Prompt
Please set down only the lines that run from the one containing "replace (Z.to_nat (offset + to_write))" to the end of the listing below, exactly as written.

Dataset
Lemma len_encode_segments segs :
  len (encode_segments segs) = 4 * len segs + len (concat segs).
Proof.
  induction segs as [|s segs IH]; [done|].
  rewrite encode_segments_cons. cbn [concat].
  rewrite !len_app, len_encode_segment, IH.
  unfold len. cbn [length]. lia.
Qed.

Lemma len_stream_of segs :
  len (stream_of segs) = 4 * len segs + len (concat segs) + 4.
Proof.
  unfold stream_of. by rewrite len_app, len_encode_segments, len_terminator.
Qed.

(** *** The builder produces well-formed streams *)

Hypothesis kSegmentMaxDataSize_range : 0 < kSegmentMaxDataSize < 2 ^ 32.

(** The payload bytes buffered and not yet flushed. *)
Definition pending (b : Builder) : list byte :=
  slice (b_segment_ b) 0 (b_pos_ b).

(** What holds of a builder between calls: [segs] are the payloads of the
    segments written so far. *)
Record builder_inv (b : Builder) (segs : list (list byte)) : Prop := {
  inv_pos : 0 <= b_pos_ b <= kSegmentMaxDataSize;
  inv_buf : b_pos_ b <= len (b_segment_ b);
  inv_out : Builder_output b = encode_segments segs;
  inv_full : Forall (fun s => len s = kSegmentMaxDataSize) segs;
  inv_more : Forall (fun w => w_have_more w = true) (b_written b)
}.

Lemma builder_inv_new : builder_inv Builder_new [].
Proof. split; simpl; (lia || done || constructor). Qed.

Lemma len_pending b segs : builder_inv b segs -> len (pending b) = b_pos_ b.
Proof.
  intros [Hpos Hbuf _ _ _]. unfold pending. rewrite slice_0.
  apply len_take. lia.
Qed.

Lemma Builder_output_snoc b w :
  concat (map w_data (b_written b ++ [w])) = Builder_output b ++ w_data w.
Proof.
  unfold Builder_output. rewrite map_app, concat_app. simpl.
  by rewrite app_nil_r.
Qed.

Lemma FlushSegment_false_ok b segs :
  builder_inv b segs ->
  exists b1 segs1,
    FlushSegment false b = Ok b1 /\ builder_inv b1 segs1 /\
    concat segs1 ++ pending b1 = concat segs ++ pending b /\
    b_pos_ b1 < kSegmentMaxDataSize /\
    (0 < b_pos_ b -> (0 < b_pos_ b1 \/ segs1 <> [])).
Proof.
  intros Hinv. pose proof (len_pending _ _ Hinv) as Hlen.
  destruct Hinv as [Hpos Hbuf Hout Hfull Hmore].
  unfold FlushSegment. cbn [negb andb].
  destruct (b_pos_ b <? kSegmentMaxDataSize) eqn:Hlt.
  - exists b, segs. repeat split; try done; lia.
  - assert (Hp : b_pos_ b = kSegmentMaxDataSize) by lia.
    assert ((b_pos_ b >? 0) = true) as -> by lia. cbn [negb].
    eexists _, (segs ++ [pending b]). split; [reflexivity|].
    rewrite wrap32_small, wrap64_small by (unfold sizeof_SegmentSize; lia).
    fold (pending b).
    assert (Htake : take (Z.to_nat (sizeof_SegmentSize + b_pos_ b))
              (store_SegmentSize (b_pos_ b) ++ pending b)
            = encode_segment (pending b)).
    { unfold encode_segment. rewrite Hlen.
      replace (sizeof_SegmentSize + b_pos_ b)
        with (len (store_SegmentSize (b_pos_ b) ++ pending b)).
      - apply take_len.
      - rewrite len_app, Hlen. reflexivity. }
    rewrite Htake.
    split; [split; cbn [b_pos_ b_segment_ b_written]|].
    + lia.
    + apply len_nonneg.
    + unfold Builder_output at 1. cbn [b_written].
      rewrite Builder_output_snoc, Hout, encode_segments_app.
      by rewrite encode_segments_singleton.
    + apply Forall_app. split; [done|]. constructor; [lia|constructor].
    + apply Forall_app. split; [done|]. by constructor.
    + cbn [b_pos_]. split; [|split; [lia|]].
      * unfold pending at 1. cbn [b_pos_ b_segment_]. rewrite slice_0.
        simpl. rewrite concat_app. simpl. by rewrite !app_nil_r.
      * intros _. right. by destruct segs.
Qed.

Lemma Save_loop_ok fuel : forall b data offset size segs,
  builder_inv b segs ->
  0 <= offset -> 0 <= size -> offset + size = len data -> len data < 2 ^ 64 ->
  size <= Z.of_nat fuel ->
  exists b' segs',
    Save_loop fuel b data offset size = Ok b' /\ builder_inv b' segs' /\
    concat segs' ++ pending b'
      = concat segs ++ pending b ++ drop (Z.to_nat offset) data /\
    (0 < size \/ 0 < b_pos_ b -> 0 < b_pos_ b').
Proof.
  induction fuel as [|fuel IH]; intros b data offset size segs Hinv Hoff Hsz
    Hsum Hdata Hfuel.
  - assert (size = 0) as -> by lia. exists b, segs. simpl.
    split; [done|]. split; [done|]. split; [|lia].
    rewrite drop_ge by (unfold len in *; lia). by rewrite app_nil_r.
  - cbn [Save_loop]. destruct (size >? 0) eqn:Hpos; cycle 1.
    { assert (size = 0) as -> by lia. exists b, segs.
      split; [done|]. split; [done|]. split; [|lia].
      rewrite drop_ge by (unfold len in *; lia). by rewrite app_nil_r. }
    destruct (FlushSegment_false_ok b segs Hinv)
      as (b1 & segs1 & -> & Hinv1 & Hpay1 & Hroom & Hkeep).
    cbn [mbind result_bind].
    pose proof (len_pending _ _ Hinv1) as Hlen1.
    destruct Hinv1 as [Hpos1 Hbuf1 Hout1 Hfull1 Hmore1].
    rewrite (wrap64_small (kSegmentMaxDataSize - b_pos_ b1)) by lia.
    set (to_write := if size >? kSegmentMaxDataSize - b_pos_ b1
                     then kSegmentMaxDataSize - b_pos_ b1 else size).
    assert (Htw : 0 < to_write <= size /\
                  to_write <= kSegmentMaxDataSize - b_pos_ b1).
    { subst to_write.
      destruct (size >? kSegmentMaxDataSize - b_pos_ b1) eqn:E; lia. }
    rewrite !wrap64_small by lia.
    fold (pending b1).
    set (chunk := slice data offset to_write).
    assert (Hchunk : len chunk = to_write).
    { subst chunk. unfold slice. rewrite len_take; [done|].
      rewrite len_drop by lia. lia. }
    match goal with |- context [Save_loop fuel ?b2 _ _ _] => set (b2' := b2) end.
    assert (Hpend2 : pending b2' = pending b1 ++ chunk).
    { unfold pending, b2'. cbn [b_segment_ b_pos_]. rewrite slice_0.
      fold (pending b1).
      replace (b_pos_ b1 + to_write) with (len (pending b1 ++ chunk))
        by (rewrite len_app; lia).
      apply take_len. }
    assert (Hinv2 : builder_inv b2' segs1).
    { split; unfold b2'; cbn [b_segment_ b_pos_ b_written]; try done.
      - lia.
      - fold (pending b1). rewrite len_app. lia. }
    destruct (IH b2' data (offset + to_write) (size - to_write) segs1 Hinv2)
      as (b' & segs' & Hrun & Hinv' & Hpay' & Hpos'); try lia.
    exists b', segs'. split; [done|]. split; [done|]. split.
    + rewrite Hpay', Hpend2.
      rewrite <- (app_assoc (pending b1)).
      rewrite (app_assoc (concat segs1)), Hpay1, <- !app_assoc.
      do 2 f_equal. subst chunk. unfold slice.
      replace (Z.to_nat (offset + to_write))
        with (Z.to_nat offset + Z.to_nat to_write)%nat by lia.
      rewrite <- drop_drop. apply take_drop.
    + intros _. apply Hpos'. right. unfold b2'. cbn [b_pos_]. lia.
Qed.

Exercise solution
      replace (Z.to_nat (offset + to_write))
        with (Z.to_nat offset + Z.to_nat to_write)%nat by lia.
      rewrite <- drop_drop. apply take_drop.
    + intros _. apply Hpos'. right. unfold b2'. cbn [b_pos_]. lia.
Qed.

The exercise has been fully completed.